Fig. 15 Self-assembly of rod-like SA-TCPP and its use in PET-RAFT polymerization. Reproduced from ref. 153 with permission from Wiley-VCH Verlag GmbH & Co. KGaA, Weinheim, copyright 2020. |
Self-assembly provides an attractive route to construct long-wavelength-absorbing photocatalysts without complex synthetic procedures. Since there exists a rich library of self-assembled photocatalysts in the literature,155 it is reasonable to expect that their use in HP-RDRP will quickly increase in the near future.

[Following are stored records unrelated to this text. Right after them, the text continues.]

Lemma rd_put16_ne a n off v l :
  (off + 2 ≤ length l)%nat → (a + n ≤ off ∨ off + 2 ≤ a)%nat → rd a n (put16 off v l) = rd a n l.
Proof. intros. unfold put16. apply rd_splice_ne; rewrite length_le_enc; lia. Qed.
Lemma rd_put32_ne a n off v l :
  (off + 4 ≤ length l)%nat → (a + n ≤ off ∨ off + 4 ≤ a)%nat → rd a n (put32 off v l) = rd a n l.
Proof. intros. unfold put32. apply rd_splice_ne; rewrite length_le_enc; lia. Qed.

Section dinode.
Context (o : nat) (ino : inode) (data : list Z).
Context (Hl : (o + 64 ≤ length data)%nat) (Ha : length (i_addrs ino) = 13%nat).
Notation l1 := (put16 o (i_type ino) data).
Notation l2 := (put16 (o + 2) (i_major ino) l1).
Notation l3 := (put16 (o + 4) (i_minor ino) l2).
Notation l4 := (put16 (o + 6) (i_nlink ino) l3).
Notation l5 := (put32 (o + 8) (i_size ino) l4).

Lemma dinode_lengths :
  length l1 = length data ∧ length l2 = length data ∧ length l3 = length data ∧
  length l4 = length data ∧ length l5 = length data ∧ length (store_dinode o ino data) = length data.
Proof.
  assert (H1 : length l1 = length data) by (apply length_put16; lia).
  assert (H2 : length l2 = length data) by (rewrite length_put16; lia).
  assert (H3 : length l3 = length data) by (rewrite length_put16; lia).
  assert (H4 : length l4 = length data) by (rewrite length_put16; lia).
  assert (H5 : length l5 = length data) by (rewrite length_put32; lia).
  split_and!; try done. unfold store_dinode. rewrite length_put_words; lia.
Qed.

(** The other inodes of the block stay. *)
Lemma rd_store_dinode a n : (a + n ≤ o ∨ o + 64 ≤ a)%nat → rd a n (store_dinode o ino data) = rd a n data.
Proof.
  intros Hd. destruct dinode_lengths as (H1 & H2 & H3 & H4 & H5 & _). unfold store_dinode.
  rewrite rd_put_words, rd_put32_ne, !rd_put16_ne by lia. done.
Qed.

(** What is loaded is what was stored. *)
Lemma load_store_dinode ip :
  dinode_fits ino →
  load_dinode o (store_dinode o ino data) ip =
  set_i_addrs (i_addrs ino) (set_i_size (i_size ino) (set_i_nlink (i_nlink ino) (set_i_minor (i_minor ino)
    (set_i_major (i_major ino) (set_i_type (i_type ino) ip))))).
Proof.
  intros [F1 F2 F3 F4 F5 F6 F7]. destruct dinode_lengths as (H1 & H2 & H3 & H4 & H5 & _).
  unfold load_dinode, store_dinode. rewrite <-Ha, get_put_words by (done || lia).
  unfold get16, get32. rewrite !rd_put_words by lia. rewrite !(rd_put32_ne _ 2) by lia.
  fold (get32 (o + 8) l5). rewrite get32_put32, u32_id by lia.
  rewrite (rd_put16_ne (o + 4) 2 (o + 6)), (rd_put16_ne (o + 2) 2 (o + 6)), (rd_put16_ne (o + 2) 2 (o + 4)),
    (rd_put16_ne o 2 (o + 6)), (rd_put16_ne o 2 (o + 4)), (rd_put16_ne o 2 (o + 2)) by lia.
  fold (get16 (o + 6) l4) (get16 (o + 4) l3) (get16 (o + 2) l2) (get16 o l1).
  rewrite !get16_put16, !s16_u16 by lia. done.
Qed.
End dinode.

(** Arithmetic on slots and blocks of a file. *)
Ltac fs_lia := unfold MAXFILE, NINDIRECT, BSIZE, NDIRECT in *; change (512 / 4) with 128 in *; lia.

Section layout.
Context (st : Z) (s : superblock) (sz : nat).
Implicit Types (V : Z → list Z) (ino : inode) (x y j n : Z).

Record fs_ok V : Prop := {
  fk_bm : bitmap_ok st s V sz;
  fk_zero : used s V 0 = true;
  fk_start : 0 <= sb_bmapstart s < 2 ^ 31;
  fk_sz : Z.of_nat sz < 2 ^ 31;
}.

Record owned V x : Prop := {
  ow_range : 0 < x < sb_size s;
  ow_used : used s V x = true;
  ow_home : home st sz x;
  ow_nb : ∀ y, 0 <= y < sb_size s → BBLOCK y s ≠ x;
  ow_len : length (V x) = Z.to_nat BSIZE;
}.

(** The block of the disk inode. *)
Definition iblk ino : Z := IBLOCK (i_inum ino) s.

Record file_ok V ino : Prop := {
  fo_addrs : length (i_addrs ino) = 13%nat;
  fo_slot : ∀ j, 0 <= j <= MAXFILE → slot ino V j ≠ 0 → owned V (slot ino V j);
  fo_inj : ∀ j j', 0 <= j <= MAXFILE → 0 <= j' <= MAXFILE →
    slot ino V j ≠ 0 → slot ino V j = slot ino V j' → j = j';
  fo_ib : owned V (iblk ino);
  fo_ib_ne : ∀ j, 0 <= j <= MAXFILE → slot ino V j ≠ iblk ino;
}.

Record grows V ino V' ino' : Prop := {
  gr_meta : ∃ l z, ino' = set_i_size z (set_i_addrs l ino);
  gr_slot : ∀ j, 0 <= j <= MAXFILE → slot ino V j ≠ 0 → slot ino' V' j = slot ino V j;
  gr_new : ∀ j, 0 <= j <= MAXFILE → slot ino V j = 0 →
    slot ino' V' j = 0 ∨ 0 <= slot ino' V' j < sb_size s ∧ used s V (slot ino' V' j) = false;
  gr_used : ∀ x, 0 <= x < sb_size s → used s V' x = true →
    used s V x = true ∨ x ≠ 0 ∧ ∃ j, 0 <= j <= MAXFILE ∧ slot ino' V' j = x;
  gr_keep : ∀ x, 0 <= x < sb_size s → used s V x = true → used s V' x = true;
  gr_frame : ∀ x, owned V x → x ≠ iblk ino → (∀ j, 0 <= j <= MAXFILE → slot ino V j ≠ x) → V' x = V x;
  gr_ib : length (V' (iblk ino)) = length (V (iblk ino)) ∧
    ∀ a m, (a + m ≤ dip (i_inum ino) ∨ dip (i_inum ino) + 64 ≤ a)%nat →
      rd a m (V' (iblk ino)) = rd a m (V (iblk ino));
}.

(** The free blocks. *)
Definition frees V : gset Z := filter (λ x, used s V x = false) (list_to_set (seqZ 0 (sb_size s))).

Lemma elem_of_frees V x : x ∈ frees V ↔ used s V x = false ∧ 0 <= x < sb_size s.
Proof. unfold frees. rewrite elem_of_filter, elem_of_list_to_set, elem_of_seqZ. split; naive_solver lia. Qed.

(** ** Allocating a block *)

Section alloc.
Context V x (Hfs : fs_ok V) (Hx : 0 <= x < sb_size s) (Hfree : used s V x = false).
Notation V' := (allocated s x V).

Lemma alloc_used y : 0 <= y < sb_size s → used s V' y = used s V y || (y =? x).
Proof. intros Hy. by eapply used_allocated; [apply Hfs|apply Hfs|apply Hfs|..]. Qed.

Lemma alloc_fresh y : owned V y → y ≠ x.
Proof. intros Hy ->. pose proof (ow_used _ _ Hy). congruence. Qed.

Lemma alloc_keep y : y ≠ x → y ≠ BBLOCK x s → V' y = V y.
Proof. intros. unfold allocated. by rewrite !fn_lookup_insert_ne. Qed.

Lemma alloc_keep_owned y : owned V y → V' y = V y.
Proof. intros Hy. apply alloc_keep; [by apply alloc_fresh|]. symmetry. by apply (ow_nb _ _ Hy). Qed.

Despite impressive progress in HP-RDRP, challenges still remain. Many modern technologies demand the use of advanced polymeric materials with exquisite control over composition (monomer scope), tacticity, molecular weight, molecular weight distribution, and architecture, and these requirements equally apply to HP-RDRP. Some heterogeneous photocatalysts are only compatible with a limited number of monomer families due to the interaction of heteroatoms with transition metals, though in few cases heteroatom transition metal interactions can be harnessed to impact tacticity. There is significant current interest in modulation of polymer dispersity in homogeneous solution polymerization but no such research activity in HP-RDRP has been witnessed. To date only modest molecular weights have been achieved; the ability to achieve ultrahigh molecular weight has yet to be realized via HP-RDRP. Undoubtedly, heterogeneous photocatalysts play a central role in the development of HP-RDRP. Ideally, heterogeneous photocatalysts should have a high absorption coefficient in the visible and NIR range, suitable redox potentials to reduce RDRP initiators and regulate the reversible deactivation process, and a balanced size to ensure both a high surface area and recyclability. Considering the diverse range of heterogeneous photocatalysts, RDRP initiators and monomers, it is a grand challenge to efficiently design and optimize such materials for HP-RDRP. It is expected that machine learning and artificial intelligence will be the emerging technology to aid the design of efficient photocatalysts for HP-RDRP. Flow photopolymerization has been successfully applied in homogeneous photocatalytic RDRP156 and its adoption to HP-RDRP can be naturally expected in the near future. Similarly, other emerging technologies that have been actively investigated will equally have an impact in HP-RDRP. For instance, polymerization-induced self-assembly (PISA) has been widely recognized as an efficient method for the preparation of block copolymer nanoobjects with controlled morphologies.157–160
Photopolymerization approaches have been demonstrated to facilitate the polymerization rate and especially for targeting worm-like morphology. Heterogeneous photocatalysts may behave differently in PISA as the nanoparticles may provide an additional interfacial stabilizing effect. HP-RDRP is a rapidly developing field and much effort is needed to develop a new catalyst, improve polymerization control and integrate this technology with emerging research directions (Fig. 16).